* About this task *
In the material below, the required lines run from the one containing "#[global] Arguments decimal : simpl never." through the one containing "simpl. intros [Hc". Copy those lines exactly, ends included, and nothing else.

* Input for this task *
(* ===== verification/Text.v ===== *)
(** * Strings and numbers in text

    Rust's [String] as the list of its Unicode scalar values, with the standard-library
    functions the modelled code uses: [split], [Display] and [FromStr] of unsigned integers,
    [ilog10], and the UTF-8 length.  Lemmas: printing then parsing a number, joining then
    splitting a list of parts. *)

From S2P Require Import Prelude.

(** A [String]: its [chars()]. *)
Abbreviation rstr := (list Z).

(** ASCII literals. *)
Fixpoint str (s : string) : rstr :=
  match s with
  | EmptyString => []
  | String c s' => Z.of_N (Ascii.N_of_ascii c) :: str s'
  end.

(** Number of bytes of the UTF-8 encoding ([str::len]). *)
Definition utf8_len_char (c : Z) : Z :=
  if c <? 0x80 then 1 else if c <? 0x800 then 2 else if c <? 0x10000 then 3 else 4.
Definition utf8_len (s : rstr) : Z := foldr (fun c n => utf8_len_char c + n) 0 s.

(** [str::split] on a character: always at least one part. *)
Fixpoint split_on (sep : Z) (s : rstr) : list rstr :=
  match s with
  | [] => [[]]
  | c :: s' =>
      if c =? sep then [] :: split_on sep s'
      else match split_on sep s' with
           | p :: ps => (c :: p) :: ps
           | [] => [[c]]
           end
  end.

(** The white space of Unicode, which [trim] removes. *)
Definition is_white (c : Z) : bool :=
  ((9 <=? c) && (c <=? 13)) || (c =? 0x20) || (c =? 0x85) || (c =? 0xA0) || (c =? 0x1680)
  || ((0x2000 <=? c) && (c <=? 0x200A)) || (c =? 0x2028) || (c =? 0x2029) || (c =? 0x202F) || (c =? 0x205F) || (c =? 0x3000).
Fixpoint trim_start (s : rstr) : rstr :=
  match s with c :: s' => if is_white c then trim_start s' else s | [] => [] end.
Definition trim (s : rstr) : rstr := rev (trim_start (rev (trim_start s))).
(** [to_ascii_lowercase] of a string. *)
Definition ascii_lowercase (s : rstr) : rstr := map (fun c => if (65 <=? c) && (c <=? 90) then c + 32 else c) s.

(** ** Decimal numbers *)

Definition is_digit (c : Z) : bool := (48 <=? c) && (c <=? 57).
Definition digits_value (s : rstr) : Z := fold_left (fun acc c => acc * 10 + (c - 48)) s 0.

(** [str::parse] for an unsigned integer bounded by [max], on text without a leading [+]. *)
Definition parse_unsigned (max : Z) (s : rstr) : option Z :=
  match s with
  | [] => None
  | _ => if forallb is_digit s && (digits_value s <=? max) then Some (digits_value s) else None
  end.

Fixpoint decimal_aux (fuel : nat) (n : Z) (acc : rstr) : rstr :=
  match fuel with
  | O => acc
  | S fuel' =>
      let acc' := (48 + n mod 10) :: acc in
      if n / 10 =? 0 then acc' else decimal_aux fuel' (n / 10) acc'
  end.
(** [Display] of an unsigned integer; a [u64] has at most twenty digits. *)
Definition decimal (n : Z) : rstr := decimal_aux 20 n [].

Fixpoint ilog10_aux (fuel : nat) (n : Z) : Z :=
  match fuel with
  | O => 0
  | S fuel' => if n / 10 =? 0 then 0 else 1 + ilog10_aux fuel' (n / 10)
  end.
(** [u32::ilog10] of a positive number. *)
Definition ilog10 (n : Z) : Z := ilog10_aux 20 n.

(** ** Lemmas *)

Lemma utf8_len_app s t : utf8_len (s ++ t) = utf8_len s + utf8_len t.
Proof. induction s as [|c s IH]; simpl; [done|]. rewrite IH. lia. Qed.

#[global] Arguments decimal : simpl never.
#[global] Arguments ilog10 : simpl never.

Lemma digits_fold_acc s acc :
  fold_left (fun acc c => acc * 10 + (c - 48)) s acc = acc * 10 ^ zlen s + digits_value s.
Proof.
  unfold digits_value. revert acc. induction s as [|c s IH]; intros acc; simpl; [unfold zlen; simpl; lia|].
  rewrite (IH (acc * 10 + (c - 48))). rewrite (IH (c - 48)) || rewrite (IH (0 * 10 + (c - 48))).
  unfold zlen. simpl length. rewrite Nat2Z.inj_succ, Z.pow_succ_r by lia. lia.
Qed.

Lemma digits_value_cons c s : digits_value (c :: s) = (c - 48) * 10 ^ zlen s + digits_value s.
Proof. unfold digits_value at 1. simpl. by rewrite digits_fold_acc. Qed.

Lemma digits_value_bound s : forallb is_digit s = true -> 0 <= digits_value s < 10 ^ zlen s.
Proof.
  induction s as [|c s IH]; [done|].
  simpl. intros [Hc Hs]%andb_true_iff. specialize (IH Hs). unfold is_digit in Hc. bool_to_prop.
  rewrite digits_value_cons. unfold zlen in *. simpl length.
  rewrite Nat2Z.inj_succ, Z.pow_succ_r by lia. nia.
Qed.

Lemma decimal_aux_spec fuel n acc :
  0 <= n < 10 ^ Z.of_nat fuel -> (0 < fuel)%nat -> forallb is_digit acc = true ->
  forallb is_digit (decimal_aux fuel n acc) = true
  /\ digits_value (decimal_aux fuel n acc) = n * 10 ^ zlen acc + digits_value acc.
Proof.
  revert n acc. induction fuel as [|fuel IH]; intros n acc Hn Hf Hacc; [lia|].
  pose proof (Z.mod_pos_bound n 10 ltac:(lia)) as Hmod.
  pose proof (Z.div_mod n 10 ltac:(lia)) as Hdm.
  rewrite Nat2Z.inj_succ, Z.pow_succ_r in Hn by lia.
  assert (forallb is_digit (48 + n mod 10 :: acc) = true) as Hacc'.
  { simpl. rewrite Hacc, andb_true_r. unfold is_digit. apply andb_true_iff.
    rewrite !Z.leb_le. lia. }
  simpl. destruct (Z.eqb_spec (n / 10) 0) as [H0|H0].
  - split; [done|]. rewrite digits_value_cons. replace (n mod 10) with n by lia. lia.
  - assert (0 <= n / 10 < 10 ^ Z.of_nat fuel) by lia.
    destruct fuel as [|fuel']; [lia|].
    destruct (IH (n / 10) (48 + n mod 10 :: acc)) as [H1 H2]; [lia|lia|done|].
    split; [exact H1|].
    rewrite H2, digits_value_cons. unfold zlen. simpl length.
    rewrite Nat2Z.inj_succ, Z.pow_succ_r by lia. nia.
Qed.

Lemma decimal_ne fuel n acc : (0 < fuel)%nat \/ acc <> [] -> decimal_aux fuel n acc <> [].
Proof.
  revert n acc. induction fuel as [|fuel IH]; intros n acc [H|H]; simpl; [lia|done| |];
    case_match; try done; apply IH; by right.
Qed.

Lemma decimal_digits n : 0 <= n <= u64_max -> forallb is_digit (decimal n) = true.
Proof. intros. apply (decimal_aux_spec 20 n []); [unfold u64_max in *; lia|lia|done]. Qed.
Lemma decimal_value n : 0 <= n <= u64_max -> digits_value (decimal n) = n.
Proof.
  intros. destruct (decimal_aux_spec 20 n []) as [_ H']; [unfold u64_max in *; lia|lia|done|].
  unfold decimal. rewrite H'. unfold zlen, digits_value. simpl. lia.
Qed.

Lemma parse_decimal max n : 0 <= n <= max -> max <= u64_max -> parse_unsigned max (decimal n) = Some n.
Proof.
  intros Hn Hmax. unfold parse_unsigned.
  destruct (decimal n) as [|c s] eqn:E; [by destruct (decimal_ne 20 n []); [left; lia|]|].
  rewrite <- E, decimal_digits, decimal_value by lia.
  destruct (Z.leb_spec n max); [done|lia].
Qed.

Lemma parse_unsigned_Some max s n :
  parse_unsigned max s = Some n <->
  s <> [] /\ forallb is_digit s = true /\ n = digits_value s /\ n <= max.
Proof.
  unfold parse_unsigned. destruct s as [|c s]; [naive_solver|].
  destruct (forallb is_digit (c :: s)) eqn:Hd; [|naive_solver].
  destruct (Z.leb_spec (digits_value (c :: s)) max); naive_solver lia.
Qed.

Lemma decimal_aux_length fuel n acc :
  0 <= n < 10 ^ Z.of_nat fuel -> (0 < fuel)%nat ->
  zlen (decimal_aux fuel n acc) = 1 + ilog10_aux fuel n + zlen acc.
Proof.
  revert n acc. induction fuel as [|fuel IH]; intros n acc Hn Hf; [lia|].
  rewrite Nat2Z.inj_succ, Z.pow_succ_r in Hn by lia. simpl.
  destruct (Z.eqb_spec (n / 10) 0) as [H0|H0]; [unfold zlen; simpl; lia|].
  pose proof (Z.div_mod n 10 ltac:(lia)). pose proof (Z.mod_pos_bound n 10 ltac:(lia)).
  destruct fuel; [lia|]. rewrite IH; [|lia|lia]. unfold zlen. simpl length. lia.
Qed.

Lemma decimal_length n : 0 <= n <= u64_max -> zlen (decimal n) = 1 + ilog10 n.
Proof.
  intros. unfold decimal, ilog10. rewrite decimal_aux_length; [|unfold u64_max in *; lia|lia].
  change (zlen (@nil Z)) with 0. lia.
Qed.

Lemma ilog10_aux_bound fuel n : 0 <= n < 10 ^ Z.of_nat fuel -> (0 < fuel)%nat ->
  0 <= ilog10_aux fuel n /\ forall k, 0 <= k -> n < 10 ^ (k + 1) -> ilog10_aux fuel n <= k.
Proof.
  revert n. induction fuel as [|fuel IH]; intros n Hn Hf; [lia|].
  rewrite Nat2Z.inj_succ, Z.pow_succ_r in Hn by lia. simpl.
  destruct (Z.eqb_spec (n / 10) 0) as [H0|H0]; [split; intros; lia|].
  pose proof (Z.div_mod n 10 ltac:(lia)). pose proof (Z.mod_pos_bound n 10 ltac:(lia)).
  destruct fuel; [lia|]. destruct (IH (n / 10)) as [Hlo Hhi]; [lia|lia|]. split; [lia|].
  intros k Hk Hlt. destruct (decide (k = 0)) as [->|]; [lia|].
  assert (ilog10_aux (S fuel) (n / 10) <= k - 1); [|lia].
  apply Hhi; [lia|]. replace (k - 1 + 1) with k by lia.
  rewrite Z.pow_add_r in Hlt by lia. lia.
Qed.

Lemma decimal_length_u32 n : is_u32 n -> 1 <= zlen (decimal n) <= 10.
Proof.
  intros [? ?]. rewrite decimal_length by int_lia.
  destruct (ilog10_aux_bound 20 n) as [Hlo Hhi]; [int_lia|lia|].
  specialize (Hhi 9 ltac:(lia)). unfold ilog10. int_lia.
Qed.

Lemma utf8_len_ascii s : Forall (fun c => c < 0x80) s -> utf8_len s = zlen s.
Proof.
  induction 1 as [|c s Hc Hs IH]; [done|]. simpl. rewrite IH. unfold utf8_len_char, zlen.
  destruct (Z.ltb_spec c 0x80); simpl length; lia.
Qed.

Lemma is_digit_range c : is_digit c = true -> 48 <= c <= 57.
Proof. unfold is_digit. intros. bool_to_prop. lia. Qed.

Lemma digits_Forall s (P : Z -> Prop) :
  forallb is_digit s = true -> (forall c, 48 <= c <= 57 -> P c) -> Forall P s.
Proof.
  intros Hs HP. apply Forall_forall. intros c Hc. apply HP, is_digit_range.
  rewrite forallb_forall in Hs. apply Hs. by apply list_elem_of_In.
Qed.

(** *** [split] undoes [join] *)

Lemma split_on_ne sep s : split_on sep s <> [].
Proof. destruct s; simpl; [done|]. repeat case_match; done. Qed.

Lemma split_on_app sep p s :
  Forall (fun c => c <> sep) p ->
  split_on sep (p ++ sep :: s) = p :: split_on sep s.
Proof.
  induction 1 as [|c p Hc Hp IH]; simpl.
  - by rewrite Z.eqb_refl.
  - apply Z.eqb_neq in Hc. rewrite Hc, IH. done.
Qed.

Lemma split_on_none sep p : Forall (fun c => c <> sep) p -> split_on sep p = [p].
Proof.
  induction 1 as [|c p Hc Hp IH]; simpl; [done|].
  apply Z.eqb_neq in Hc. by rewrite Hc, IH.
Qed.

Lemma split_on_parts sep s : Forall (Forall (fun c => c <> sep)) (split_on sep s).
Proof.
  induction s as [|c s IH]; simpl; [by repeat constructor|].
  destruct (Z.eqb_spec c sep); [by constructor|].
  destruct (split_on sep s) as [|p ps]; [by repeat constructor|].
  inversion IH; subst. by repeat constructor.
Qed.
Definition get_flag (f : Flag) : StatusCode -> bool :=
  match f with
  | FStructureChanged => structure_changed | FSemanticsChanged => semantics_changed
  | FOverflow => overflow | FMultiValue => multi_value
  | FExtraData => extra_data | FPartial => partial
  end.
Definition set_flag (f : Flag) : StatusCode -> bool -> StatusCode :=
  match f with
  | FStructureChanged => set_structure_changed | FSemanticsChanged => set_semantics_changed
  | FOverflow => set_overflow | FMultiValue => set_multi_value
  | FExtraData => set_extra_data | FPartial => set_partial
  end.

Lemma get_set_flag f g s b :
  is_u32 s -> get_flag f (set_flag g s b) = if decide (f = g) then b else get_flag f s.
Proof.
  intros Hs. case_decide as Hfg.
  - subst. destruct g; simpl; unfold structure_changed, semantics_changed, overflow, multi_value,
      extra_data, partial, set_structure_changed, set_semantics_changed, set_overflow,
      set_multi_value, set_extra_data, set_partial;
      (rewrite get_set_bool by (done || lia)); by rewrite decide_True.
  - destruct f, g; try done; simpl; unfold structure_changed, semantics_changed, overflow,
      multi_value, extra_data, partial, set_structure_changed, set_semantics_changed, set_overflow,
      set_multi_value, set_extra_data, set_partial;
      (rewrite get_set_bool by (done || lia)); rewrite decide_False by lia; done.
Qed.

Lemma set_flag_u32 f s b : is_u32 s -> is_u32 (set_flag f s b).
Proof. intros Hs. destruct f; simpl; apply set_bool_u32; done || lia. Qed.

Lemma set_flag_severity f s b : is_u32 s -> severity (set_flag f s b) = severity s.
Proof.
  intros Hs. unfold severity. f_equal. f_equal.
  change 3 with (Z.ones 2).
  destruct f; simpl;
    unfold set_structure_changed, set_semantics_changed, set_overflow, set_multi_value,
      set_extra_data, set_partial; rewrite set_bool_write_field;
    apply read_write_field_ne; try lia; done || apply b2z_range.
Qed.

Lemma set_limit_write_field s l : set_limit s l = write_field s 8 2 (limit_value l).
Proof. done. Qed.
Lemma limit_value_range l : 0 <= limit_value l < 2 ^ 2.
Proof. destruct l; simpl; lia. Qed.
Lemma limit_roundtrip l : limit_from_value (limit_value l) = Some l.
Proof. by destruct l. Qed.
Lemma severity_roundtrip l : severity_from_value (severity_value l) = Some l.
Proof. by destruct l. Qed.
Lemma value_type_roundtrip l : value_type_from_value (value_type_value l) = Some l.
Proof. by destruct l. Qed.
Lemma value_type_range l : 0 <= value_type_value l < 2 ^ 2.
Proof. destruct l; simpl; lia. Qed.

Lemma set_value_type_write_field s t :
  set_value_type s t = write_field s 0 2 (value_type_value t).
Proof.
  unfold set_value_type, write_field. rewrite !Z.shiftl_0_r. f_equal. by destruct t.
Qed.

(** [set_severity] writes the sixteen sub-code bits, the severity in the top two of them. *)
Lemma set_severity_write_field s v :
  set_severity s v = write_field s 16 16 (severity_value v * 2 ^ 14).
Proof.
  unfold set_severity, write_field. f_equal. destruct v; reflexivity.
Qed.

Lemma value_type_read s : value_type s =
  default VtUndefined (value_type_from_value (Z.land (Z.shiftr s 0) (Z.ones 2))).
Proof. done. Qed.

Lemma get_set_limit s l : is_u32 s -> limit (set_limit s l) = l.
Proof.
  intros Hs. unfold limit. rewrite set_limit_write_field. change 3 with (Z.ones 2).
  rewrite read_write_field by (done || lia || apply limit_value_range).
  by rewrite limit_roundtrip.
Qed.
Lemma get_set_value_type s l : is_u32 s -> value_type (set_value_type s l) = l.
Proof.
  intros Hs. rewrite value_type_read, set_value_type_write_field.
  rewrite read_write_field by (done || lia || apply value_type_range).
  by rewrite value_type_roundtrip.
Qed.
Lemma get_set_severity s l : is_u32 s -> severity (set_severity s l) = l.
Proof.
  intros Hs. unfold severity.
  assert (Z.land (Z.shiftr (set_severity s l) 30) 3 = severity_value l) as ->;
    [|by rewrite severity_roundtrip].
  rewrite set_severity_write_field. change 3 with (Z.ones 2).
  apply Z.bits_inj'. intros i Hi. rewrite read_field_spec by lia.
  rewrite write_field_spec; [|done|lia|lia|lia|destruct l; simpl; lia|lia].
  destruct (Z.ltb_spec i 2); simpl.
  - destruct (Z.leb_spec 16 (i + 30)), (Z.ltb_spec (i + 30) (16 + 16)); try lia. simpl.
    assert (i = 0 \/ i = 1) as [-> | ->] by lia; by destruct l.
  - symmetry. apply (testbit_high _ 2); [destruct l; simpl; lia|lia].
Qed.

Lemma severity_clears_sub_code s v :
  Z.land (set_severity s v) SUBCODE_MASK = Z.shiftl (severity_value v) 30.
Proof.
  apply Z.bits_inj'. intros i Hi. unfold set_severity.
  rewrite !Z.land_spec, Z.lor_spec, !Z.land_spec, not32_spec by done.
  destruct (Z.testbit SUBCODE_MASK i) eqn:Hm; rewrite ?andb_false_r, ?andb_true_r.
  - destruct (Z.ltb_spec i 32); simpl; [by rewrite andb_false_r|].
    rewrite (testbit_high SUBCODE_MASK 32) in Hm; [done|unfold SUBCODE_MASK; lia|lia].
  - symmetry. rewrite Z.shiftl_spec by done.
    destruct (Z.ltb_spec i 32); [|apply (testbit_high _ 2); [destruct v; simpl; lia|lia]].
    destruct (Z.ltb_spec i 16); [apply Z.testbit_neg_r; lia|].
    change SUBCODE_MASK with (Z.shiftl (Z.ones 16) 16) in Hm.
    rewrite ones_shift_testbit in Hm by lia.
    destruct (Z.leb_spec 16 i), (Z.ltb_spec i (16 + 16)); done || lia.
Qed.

* Solution *
#[global] Arguments decimal : simpl never.
#[global] Arguments ilog10 : simpl never.

Lemma digits_fold_acc s acc :
  fold_left (fun acc c => acc * 10 + (c - 48)) s acc = acc * 10 ^ zlen s + digits_value s.
Proof.
  unfold digits_value. revert acc. induction s as [|c s IH]; intros acc; simpl; [unfold zlen; simpl; lia|].
  rewrite (IH (acc * 10 + (c - 48))). rewrite (IH (c - 48)) || rewrite (IH (0 * 10 + (c - 48))).
  unfold zlen. simpl length. rewrite Nat2Z.inj_succ, Z.pow_succ_r by lia. lia.
Qed.

Lemma digits_value_cons c s : digits_value (c :: s) = (c - 48) * 10 ^ zlen s + digits_value s.
Proof. unfold digits_value at 1. simpl. by rewrite digits_fold_acc. Qed.

Lemma digits_value_bound s : forallb is_digit s = true -> 0 <= digits_value s < 10 ^ zlen s.
Proof.
  induction s as [|c s IH]; [done|].
  simpl. intros [Hc Hs]%andb_true_iff. specialize (IH Hs). unfold is_digit in Hc. bool_to_prop.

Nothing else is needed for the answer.